When measuring Ki using various methods with clinical potential, the derivation of an individual input function (IF) for each participant is required16. In this study, the abdominal aorta region was used to derive the IF because several prior studies have indicated that the IDIF can be extracted from the aorta rather than the left ventricle14,20,21. However, partial volume corrections were not performed in this study primarily because all participants were adults, and the diameter of the abdominal aorta vessel significantly exceeded the resolution of the digital PET scanner21. In line with this decision, Lodge et al.22 suggested that the partial volume effect (PVE) is unlikely to introduce significant error in aortic VOI measurements, and PVE can be neglected for large vessels.

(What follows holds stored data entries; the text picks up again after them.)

(** ** Exceptions, outcomes and the outside world *)

(** The exception classes that matter to the code: [CalledProcessError]
    (the command ran and exited non-zero), [OSError] (the command or file
    could not be used at all: FileNotFoundError, PermissionError, ...) and
    [ValueError]. *)
Inductive exn : Type :=
| CalledProcessError
| OSError
| ValueError.

Definition exn_eqb (a b : exn) : bool :=
  match a, b with
  | CalledProcessError, CalledProcessError => true
  | OSError, OSError => true
  | ValueError, ValueError => true
  | _, _ => false
  end.

Inductive res (A : Type) : Type :=
| Return (a : A)
| Raise (e : exn).
Arguments Return {A} a.
Arguments Raise {A} e.

(** The dictionary built by [get_git_blame]. *)
Record blame_info : Type := {
  author : option string;
  email : option string;
  commit : option string;
  summary : option string;
  is_local_changes : bool
}.

(** The dictionary returned by [get_project_info]. *)
Record project_info : Type := {
  file : string;
  line : Z;
  vhost : option string;
  git_remote : string;
  error_line : string;
  blame : option blame_info
}.

(** What one command of a shell line printed (stdout and stderr together,
    as [subprocess.getoutput] captures them) and its exit status. *)
Record sh_result : Type := {
  sh_output : string;
  sh_status : Z
}.

Record world : Type := {
  (** [subprocess.getoutput("grep -l '<search_path>' <vhost_dir>/* || true")] *)
  grep_l : string -> string -> string;
  (** [os.path.abspath] *)
  abspath : string -> string;
  (** [os.path.relpath(path, start)] for a non-empty [path] *)
  relpath : string -> string -> string;
  (** [check_output(["git", "rev-parse", "--show-toplevel"], cwd)] *)
  git_rev_parse : string -> res string;
  (** [cd '<dir>'] in the shell *)
  sh_cd : string -> sh_result;
  (** [git config --get remote.origin.url] run in [dir] *)
  sh_git_config : string -> sh_result;
  (** [check_output(["git", "blame", "-L", "n,n", "--porcelain", rel], cwd)] *)
  git_blame : string -> string -> Z -> res string;
  (** [check_output(["git", "diff", rel], cwd)] *)
  git_diff : string -> string -> res string;
  (** [datetime.fromtimestamp(os.path.getmtime(f)).isoformat()] *)
  last_modified_iso : string -> res string;
  (** [session.post(url, json={error_line, error_detail}, timeout=2)] *)
  session_post : string -> string -> option project_info -> res unit;
  (** [os.path.isfile] *)
  isfile : string -> bool;
  (** [open(path, 'r')] *)
  open_r : string -> res unit
}.

(** The log of calls that left the process. *)
Inductive call : Type :=
| CallGrep (vhost_dir search_path : string)
| CallRevParse (cwd : string)
| CallRemote (dir_path : string)
| CallBlame (cwd rel_path : string) (line_number : Z)
| CallDiff (cwd rel_path : string)
| CallMtime (file_path : string)
| CallPost (url : string).

Definition is_grep (c : call) : bool :=
  match c with CallGrep _ _ => true | _ => false end.
Definition is_rev_parse (c : call) : bool :=
  match c with CallRevParse _ => true | _ => false end.
Definition is_remote (c : call) : bool :=
  match c with CallRemote _ => true | _ => false end.
Definition is_blame (c : call) : bool :=
  match c with CallBlame _ _ _ => true | _ => false end.

(** ** cachetools.TTLCache

    The library is not part of the repository; this is its documented
    behaviour. An item lives until [ttl] after it was stored; the items are
    kept oldest first; storing a new key into a full cache drops the oldest
    items. *)
Record TTLCache (V : Type) : Type := {
  maxsize : nat;
  ttl : Q;
  links : list (string * V * Q)
}.
Arguments maxsize {V} _.
Arguments ttl {V} _.
Arguments links {V} _.

Section TTLCache.
Context {V : Type}.

Definition live (now : Q) (it : string * V * Q) : bool :=
  negb (Qle_bool (snd it) now).

Definition has_key (key : string) (it : string * V * Q) : bool :=
  String.eqb key (fst (fst it)).

(** [cache[key]] when [key in cache], [None] when not: the item is there
    and has not expired. *)
Definition cache_get (c : TTLCache V) (key : string) (now : Q) : option V :=
  match List.find (has_key key) (links c) with
  | Some (_, v, expires) => if live now (key, v, expires) then Some v else None
  | None => None
  end.

(** [cache[key] = v] *)
Definition cache_set (c : TTLCache V) (key : string) (v : V) (now : Q)
  : TTLCache V :=
  let alive := List.filter (live now) (links c) in
  let others := List.filter (fun it => negb (has_key key it)) alive in
  let kept :=
    if existsb (has_key key) alive then others
    else skipn (S (List.length others) - maxsize c) others in
  {| maxsize := maxsize c; ttl := ttl c;
     links := kept ++ [(key, v, now + ttl c)%Q] |}.

Definition cache_new (size : nat) (t : Q) : TTLCache V :=
  {| maxsize := size; ttl := t; links := [] |}.
End TTLCache.

(** ** The watcher object and the monad of its methods *)

Record config_t : Type := {
  log_file : option string;
  enabled : option bool;
  n8n_url : option string
}.

Record watcher : Type := {
  config : config_t;
  vhost_cache : gmap string (option string);
  git_root_cache : TTLCache (option string);
  git_remote_cache : TTLCache string;
  git_blame_cache : TTLCache (option blame_info);
  calls : list call
}.

(** [__init__] with a given configuration. *)
Definition watcher_init (cfg : config_t) : watcher :=
  {| config := cfg;
     vhost_cache := ∅;
     git_root_cache := cache_new 1000 86400;
     git_remote_cache := cache_new 1000 86400;
     git_blame_cache := cache_new 5000 86400;
     calls := [] |}.

Definition M (A : Type) : Type := watcher -> res A * watcher.

Definition ret {A} (a : A) : M A := fun st => (Return a, st).
Definition raise {A} (e : exn) : M A := fun st => (Raise e, st).

Definition bind {A B} (m : M A) (f : A -> M B) : M B :=
  fun st =>
    match m st with
    | (Return a, st') => f a st'
    | (Raise e, st') => (Raise e, st')
    end.

Notation "x <- m ;; k" := (bind m (fun x => k))
  (at level 100, m at next level, right associativity).
Notation "m ;;; k" := (bind m (fun _ => k))
  (at level 100, right associativity).

(** [try: m except <class>: h] *)
Definition try_except {A} (m : M A) (handled : exn -> bool) (h : M A) : M A :=
  fun st =>
    match m st with
    | (Raise e, st') => if handled e then h st' else (Raise e, st')
    | r => r
    end.

(** An external call: logged, then answered by the world. *)
Definition log_call (c : call) (st : watcher) : watcher :=
  {| config := config st; vhost_cache := vhost_cache st;
     git_root_cache := git_root_cache st;
     git_remote_cache := git_remote_cache st;
     git_blame_cache := git_blame_cache st;
     calls := calls st ++ [c] |}.

Definition external {A} (c : call) (r : res A) : M A :=
  fun st => (r, log_call c st).

Definition get_state : M watcher := fun st => (Return st, st).

Definition set_vhost_cache (key : string) (v : option string) : M unit :=
  fun st =>
    (Return tt, {| config := config st;
                   vhost_cache := <[key := v]> (vhost_cache st);
                   git_root_cache := git_root_cache st;
                   git_remote_cache := git_remote_cache st;
                   git_blame_cache := git_blame_cache st;
                   calls := calls st |}).

Definition set_git_root_cache (key : string) (v : option string) (now : Q)
  : M unit :=
  fun st =>
    (Return tt, {| config := config st; vhost_cache := vhost_cache st;
                   git_root_cache := cache_set (git_root_cache st) key v now;
                   git_remote_cache := git_remote_cache st;
                   git_blame_cache := git_blame_cache st;
                   calls := calls st |}).

Definition set_git_remote_cache (key : string) (v : string) (now : Q)
  : M unit :=
  fun st =>
    (Return tt, {| config := config st; vhost_cache := vhost_cache st;
                   git_root_cache := git_root_cache st;
                   git_remote_cache := cache_set (git_remote_cache st) key v now;
                   git_blame_cache := git_blame_cache st;
                   calls := calls st |}).

Definition set_git_blame_cache (key : string) (v : option blame_info) (now : Q)
  : M unit :=
  fun st =>
    (Return tt, {| config := config st; vhost_cache := vhost_cache st;
                   git_root_cache := git_root_cache st;
                   git_remote_cache := git_remote_cache st;
                   git_blame_cache := cache_set (git_blame_cache st) key v now;
                   calls := calls st |}).

(** ** find_vhost_for_path *)

(** The [while True] loop of lines 184-193. Each round shortens
    [search_path], so a fuel of one more than its length is enough
    ([vhost_loop_fuel] below); [None] means the fuel ran out. *)
Fixpoint vhost_loop (w : world) (vhost_dir : string) (fuel : nat)
    (search_path : string) (st : watcher) : option (option string * watcher) :=
  match fuel with
  | O => None
  | S fuel' =>
      let st' := log_call (CallGrep vhost_dir search_path) st in
      let result := strip (grep_l w vhost_dir search_path) in
      if negb (String.eqb result "") then Some (Some result, st')
      else
        let parent_path := dirname search_path in
        if String.eqb parent_path search_path || String.eqb parent_path "/"
        then Some (None, st')
        else vhost_loop w vhost_dir fuel' parent_path st'
  end.

Definition default_vhost_dir : string := "/etc/apache2/sites-enabled".

Definition find_vhost_for_path (w : world) (file_path vhost_dir : string)
  : M (option string) :=
  st <- get_state ;;
  match vhost_cache st !! file_path with
  | Some cached => ret cached
  | None =>
      let search_path := dirname file_path in
      found_vhost <-
        (fun st =>
           match vhost_loop w vhost_dir (S (String.length search_path))
                            search_path st with
           | Some (found, st') => (Return found, st')
           | None => (Return None, st)
           end) ;;
      set_vhost_cache file_path found_vhost ;;;
      ret found_vhost
  end.

(** ** get_git_blame *)

Definition empty_blame : blame_info :=
  {| author := None; email := None; commit := None; summary := None;
     is_local_changes := false |}.

Definition with_author (b : blame_info) (v : string) : blame_info :=
  {| author := Some v; email := email b; commit := commit b;
     summary := summary b; is_local_changes := is_local_changes b |}.
Definition with_email (b : blame_info) (v : string) : blame_info :=
  {| author := author b; email := Some v; commit := commit b;
     summary := summary b; is_local_changes := is_local_changes b |}.
Definition with_commit (b : blame_info) (v : string) : blame_info :=
  {| author := author b; email := email b; commit := Some v;
     summary := summary b; is_local_changes := is_local_changes b |}.
Definition with_summary (b : blame_info) (v : string) : blame_info :=
  {| author := author b; email := email b; commit := commit b;
     summary := Some v; is_local_changes := is_local_changes b |}.
Definition with_local_changes (b : blame_info) : blame_info :=
  {| author := author b; email := email b; commit := commit b;
     summary := summary b; is_local_changes := true |}.

(** [re.match(r"^0{8,40}", line)] *)
Definition zero_commit (ln : string) : bool := startswith ln "00000000".

Fixpoint all_chars (p : ascii -> bool) (s : string) : bool :=
  match s with
  | EmptyString => true
  | String c r => p c && all_chars p r
  end.

(** [re.match(r"^[a-f0-9]{40}", line)] *)
Definition hex40 (ln : string) : bool :=
  let h := take_str 40 ln in
  Nat.eqb (String.length h) 40 && all_chars is_hex_lower h.

Definition is_angle (c : ascii) : bool := ((code c =? 60) || (code c =? 62))%N.

(** The body of the loop over [blame_output.splitlines()] (lines 292-301). *)
Definition blame_line (b : blame_info) (ln : string) : blame_info :=
  let b := if zero_commit ln then with_local_changes b else b in
  if startswith ln "author " then with_author b (drop_str 7 ln)
  else if startswith ln "author-mail " then
    with_email b (strip_by is_angle (drop_str 12 ln))
  else if startswith ln "summary " then with_summary b (drop_str 8 ln)
  else if hex40 ln then with_commit b (take_str 8 (first_field ln))
  else b.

The significance of this study lies in the extensive number of scans conducted in Thai CKD patients, and the assessment of bone metabolic flux at the lumbar vertebrae and both anterior iliac crests, corresponding to the biopsy site, using dynamic scanning in both regions. Most previous studies of bone tracer kinetics employed the dynamic scanning to estimate Ki at selected skeletal site, typically either the lumbar spine or hip, as the information was often constrained by the field of view of conventional PET/CT scanner3,9,10,11,12. Despite the primary limitation of this study being the lack of bone histomorphometric parameters obtained from bone biopsy, attributed to patient discomfort and challenges in operation room setup, additional investigations were conducted to further explore correlations between biochemical testing (TRAP5b and BsAP) and Ki–Patlak values23. The clinical implications of these findings are that shortened scan Ki–Patlak may aid treatment decisions and decrease the need for invasive bone biopsies in patients with CKD. The challenges in establishing a normal value range from histomorphometric biopsy results may arise from several factors, such as race, age, and sex, which can introduce variations18. Healthy volunteers are required to assess the normal range of Ki in future studies. Furthermore, in this study, we did not investigate sex differences in Ki–Patlak values in bone turnover prediction. This limitation is acknowledged, and further research is suggested to explore potential sex-dependent variations in bone turnover rate estimation. This would allow for a more comprehensive analysis and understanding of the factors influencing bone metabolism.

Conclusions

This study shows that the proposed shortened scan time for performing 18F-NaF PET dynamic measurements of Ki–Patlak bone metabolic flux at the lumbar spine and iliac crest regions can evaluate bone turnover in patients with CKD equivalent to that derived from a long dynamic scan. The implications of these findings are significant, potentially offering guidance for alternative treatment decisions, reducing the impact of patient movement during scans, and minimizing the need for invasive bone biopsies.